(Records contained in a dataset)
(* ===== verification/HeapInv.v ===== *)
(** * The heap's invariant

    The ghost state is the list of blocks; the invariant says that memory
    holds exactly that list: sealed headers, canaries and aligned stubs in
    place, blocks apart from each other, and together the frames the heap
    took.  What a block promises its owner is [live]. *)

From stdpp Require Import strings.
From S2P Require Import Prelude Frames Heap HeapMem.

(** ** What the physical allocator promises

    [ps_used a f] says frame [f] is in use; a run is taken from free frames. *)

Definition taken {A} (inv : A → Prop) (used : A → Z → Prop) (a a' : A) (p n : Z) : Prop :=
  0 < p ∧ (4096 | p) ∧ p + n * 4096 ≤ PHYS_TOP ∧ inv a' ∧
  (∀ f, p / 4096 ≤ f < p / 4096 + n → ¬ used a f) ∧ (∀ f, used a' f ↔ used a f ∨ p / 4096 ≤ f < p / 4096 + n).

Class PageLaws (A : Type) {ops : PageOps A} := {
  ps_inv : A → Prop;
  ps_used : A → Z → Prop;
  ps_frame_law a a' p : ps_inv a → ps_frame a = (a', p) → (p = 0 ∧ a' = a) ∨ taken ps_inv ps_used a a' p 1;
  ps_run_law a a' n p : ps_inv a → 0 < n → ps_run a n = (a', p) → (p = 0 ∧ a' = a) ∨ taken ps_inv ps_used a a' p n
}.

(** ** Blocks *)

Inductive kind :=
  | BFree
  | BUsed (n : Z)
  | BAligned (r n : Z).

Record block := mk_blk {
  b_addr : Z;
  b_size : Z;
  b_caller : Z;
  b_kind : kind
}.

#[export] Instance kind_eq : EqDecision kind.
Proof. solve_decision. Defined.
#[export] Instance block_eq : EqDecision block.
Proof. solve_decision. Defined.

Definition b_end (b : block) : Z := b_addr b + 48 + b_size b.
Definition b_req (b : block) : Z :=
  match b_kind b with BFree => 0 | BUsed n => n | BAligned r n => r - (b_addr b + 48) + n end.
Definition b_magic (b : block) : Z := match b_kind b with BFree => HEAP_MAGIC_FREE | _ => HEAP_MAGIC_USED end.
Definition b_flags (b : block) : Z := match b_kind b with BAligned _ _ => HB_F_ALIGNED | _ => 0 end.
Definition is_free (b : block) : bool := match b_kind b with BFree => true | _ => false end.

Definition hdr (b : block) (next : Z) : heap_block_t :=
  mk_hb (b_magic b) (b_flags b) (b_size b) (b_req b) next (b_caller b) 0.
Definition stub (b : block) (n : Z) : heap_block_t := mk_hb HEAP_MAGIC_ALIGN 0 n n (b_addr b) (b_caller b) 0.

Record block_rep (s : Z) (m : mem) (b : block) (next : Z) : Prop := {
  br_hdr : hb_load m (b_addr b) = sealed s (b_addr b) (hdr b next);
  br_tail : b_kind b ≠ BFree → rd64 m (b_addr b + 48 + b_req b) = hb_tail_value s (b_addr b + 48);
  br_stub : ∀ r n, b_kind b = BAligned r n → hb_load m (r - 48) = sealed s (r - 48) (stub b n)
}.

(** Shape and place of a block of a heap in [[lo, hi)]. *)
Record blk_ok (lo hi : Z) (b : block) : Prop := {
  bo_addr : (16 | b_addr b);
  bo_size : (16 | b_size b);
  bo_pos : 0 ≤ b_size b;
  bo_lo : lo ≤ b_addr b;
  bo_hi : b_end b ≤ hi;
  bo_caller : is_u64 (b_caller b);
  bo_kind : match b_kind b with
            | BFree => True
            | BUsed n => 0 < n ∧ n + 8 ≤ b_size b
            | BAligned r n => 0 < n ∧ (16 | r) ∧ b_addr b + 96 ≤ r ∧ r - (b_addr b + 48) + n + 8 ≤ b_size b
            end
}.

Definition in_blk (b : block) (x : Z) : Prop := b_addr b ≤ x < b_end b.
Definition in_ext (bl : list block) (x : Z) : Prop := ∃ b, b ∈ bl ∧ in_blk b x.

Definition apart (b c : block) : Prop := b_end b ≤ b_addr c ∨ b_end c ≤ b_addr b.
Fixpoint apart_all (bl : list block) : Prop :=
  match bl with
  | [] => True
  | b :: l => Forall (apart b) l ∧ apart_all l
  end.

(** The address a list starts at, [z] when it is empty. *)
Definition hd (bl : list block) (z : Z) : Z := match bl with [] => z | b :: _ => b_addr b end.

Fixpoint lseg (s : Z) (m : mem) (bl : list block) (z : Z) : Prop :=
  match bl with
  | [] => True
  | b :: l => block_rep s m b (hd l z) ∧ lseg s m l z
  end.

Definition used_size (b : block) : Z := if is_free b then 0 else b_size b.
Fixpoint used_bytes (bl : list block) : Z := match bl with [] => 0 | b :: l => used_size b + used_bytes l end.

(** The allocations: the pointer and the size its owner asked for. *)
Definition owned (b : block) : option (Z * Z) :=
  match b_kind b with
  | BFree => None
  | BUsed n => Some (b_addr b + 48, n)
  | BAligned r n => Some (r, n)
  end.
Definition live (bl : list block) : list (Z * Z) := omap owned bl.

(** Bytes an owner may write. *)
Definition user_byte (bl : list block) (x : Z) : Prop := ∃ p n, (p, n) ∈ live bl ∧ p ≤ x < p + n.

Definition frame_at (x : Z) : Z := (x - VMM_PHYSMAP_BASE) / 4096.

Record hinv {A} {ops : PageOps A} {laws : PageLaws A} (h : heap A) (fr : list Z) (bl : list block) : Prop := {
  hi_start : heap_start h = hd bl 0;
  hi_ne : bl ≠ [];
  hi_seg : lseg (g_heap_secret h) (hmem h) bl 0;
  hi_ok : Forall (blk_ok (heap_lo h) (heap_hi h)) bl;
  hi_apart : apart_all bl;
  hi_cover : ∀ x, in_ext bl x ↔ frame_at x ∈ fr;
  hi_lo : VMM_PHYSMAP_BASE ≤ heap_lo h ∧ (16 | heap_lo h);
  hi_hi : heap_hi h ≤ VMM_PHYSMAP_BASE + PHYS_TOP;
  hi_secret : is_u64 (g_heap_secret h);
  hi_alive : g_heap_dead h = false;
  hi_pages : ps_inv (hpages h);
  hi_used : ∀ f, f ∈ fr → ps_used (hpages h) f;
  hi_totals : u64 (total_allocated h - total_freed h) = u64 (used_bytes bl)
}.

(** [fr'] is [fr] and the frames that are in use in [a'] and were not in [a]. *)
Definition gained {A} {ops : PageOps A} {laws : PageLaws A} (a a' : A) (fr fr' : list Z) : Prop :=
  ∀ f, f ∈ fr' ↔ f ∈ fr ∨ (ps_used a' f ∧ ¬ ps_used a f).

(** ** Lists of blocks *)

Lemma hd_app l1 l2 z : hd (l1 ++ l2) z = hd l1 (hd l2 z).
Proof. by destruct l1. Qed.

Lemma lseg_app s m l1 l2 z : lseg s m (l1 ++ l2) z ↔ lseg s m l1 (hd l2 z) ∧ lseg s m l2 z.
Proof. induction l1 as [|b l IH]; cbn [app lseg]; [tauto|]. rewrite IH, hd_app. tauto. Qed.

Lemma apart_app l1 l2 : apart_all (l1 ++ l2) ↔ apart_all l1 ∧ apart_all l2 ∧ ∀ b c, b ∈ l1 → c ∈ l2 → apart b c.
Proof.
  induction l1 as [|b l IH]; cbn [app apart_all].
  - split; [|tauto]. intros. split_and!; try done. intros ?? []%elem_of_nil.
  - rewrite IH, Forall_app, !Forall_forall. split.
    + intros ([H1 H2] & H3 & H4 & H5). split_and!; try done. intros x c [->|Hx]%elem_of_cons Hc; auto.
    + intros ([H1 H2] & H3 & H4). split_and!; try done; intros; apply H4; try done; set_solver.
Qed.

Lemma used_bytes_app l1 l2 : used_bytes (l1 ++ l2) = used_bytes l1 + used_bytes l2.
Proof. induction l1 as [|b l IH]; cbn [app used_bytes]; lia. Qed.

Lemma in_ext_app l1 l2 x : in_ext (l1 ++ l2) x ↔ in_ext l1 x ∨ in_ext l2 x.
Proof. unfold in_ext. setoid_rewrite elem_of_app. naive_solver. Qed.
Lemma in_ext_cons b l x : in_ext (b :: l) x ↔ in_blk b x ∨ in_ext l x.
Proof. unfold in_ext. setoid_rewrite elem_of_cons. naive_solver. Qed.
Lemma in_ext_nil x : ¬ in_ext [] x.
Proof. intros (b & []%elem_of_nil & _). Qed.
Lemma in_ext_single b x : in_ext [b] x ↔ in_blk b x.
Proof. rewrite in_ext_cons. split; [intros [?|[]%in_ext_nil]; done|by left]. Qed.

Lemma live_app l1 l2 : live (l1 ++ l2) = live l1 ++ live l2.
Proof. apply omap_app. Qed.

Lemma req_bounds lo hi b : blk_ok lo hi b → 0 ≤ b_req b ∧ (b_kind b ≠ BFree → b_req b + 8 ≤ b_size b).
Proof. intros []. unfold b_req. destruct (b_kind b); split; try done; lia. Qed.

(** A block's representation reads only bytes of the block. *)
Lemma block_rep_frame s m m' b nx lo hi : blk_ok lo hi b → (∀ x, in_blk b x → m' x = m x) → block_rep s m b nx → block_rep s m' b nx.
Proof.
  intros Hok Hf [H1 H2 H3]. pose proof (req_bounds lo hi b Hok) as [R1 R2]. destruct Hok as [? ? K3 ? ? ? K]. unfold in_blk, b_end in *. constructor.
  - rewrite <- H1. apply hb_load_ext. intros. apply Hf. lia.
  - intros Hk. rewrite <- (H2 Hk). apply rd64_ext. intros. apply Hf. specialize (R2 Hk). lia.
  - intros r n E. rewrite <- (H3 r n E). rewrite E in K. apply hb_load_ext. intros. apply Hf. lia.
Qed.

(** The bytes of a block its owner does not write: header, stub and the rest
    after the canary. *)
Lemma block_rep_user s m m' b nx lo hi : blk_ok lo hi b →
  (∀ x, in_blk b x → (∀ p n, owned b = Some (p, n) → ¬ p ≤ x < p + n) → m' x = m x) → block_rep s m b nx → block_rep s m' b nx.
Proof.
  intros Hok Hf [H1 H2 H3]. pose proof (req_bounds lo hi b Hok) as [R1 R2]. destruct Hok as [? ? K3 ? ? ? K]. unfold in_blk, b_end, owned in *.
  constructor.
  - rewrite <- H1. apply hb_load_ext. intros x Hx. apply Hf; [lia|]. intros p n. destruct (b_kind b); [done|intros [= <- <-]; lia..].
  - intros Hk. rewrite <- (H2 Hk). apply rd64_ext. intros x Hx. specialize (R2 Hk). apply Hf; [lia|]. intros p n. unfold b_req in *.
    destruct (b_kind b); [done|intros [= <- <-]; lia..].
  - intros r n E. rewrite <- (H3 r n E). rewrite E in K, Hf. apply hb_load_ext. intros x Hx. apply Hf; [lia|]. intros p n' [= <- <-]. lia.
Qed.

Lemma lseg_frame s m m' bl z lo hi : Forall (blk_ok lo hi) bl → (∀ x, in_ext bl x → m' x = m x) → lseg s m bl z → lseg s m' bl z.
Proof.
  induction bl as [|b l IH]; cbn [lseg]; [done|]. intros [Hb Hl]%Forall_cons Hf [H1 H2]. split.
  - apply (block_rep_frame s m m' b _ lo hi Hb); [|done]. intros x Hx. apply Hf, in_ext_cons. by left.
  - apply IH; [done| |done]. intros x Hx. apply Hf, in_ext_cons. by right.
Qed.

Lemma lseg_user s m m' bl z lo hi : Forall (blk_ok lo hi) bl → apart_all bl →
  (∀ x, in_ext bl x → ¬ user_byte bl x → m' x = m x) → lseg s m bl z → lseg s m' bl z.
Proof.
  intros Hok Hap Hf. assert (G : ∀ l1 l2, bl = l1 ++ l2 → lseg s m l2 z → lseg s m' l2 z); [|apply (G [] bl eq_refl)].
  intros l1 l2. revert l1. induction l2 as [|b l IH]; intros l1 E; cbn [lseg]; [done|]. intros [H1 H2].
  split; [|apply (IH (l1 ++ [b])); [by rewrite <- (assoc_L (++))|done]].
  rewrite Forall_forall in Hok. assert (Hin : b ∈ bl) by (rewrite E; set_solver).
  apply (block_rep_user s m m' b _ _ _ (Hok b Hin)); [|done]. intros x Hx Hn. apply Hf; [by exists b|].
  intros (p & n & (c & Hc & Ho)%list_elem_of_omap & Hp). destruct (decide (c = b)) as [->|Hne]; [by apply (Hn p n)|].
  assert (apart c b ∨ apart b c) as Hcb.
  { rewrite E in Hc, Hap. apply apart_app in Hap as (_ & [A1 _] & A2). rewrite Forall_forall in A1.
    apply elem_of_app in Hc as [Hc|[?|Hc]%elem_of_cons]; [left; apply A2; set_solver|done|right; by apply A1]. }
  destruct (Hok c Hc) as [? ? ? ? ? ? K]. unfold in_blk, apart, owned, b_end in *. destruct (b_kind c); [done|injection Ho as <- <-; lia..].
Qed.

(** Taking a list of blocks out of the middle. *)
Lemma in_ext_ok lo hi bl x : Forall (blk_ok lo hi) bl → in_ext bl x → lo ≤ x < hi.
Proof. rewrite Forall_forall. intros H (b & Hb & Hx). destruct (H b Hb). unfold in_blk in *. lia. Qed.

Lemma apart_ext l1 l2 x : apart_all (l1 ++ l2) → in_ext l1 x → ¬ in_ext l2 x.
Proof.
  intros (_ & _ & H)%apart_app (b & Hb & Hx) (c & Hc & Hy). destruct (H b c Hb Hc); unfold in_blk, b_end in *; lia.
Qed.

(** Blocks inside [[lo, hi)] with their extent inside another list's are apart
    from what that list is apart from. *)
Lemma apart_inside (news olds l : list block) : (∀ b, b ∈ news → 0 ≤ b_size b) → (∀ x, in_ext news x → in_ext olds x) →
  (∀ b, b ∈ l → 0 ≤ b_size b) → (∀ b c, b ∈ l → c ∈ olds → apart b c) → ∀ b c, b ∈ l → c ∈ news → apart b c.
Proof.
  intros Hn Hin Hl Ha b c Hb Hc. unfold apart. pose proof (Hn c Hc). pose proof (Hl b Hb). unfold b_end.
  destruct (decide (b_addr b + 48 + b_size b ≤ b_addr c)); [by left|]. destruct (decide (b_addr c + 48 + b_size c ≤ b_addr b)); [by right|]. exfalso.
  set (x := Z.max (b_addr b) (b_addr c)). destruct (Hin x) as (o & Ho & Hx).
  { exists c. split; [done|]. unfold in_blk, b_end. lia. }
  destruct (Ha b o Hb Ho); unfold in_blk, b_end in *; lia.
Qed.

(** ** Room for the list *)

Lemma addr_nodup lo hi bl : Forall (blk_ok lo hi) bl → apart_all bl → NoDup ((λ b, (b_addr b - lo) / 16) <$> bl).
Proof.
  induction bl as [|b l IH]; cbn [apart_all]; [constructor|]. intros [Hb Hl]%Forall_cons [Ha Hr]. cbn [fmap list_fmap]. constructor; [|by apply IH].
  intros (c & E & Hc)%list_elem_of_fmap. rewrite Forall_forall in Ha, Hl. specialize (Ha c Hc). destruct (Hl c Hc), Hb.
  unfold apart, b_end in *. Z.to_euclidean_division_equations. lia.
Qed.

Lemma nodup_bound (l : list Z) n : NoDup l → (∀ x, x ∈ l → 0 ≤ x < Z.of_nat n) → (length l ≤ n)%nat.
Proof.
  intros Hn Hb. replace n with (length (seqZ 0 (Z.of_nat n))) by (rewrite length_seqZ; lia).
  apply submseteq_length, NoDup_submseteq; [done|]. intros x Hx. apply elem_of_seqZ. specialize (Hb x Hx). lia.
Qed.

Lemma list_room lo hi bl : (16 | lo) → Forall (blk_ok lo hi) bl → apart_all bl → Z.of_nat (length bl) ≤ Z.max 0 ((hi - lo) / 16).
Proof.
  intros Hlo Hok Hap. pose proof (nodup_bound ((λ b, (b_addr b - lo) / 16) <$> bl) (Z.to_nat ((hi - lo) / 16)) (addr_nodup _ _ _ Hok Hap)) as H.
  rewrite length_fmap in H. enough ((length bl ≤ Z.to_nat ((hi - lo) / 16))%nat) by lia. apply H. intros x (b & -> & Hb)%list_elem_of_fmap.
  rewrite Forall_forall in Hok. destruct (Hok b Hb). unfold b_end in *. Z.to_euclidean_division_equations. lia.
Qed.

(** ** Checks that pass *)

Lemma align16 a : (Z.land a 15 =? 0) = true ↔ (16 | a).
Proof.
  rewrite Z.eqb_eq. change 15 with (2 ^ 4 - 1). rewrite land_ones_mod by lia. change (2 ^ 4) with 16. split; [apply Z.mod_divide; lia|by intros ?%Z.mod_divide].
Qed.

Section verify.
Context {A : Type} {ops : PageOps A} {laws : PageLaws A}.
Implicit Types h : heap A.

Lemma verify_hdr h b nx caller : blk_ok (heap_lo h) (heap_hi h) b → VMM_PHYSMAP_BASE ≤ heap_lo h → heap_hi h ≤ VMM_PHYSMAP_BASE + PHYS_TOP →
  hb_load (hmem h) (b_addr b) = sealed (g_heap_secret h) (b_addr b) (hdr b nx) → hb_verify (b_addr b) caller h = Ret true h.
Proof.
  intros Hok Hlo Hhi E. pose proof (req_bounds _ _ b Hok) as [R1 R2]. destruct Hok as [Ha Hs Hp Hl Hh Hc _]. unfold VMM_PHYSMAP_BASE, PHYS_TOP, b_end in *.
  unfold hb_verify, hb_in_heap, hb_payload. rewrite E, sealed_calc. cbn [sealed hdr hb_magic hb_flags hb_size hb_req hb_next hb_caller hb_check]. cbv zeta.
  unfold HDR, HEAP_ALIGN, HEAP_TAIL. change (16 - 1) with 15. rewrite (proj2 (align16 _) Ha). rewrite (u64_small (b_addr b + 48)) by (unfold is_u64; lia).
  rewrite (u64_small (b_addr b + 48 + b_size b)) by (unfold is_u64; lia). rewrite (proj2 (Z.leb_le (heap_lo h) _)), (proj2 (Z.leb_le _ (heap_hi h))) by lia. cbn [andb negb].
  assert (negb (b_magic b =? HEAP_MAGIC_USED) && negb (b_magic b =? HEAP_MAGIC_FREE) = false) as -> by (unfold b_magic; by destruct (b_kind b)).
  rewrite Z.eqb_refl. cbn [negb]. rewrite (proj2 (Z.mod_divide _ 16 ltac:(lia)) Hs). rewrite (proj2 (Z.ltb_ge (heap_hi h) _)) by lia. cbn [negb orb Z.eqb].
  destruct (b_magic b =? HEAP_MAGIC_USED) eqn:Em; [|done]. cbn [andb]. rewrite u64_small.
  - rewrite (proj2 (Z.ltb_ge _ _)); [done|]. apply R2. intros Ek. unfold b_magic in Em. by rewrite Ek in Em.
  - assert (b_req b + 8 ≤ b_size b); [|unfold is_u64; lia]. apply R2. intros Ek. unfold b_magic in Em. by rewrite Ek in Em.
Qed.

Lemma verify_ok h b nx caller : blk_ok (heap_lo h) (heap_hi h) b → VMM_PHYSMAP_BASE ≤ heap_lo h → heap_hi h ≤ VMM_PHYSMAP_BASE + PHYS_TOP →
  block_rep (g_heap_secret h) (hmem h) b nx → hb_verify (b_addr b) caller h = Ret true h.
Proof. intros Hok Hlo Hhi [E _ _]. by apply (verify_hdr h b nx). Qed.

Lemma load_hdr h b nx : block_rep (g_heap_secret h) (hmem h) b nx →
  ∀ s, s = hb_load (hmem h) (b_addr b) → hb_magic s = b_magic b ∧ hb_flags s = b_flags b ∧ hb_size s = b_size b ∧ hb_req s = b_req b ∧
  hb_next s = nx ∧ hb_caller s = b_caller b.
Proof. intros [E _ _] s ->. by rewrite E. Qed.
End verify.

### Exercise goal:
On how many lines of the data does "BAligned" appear? Give only that number.

### Written response:
6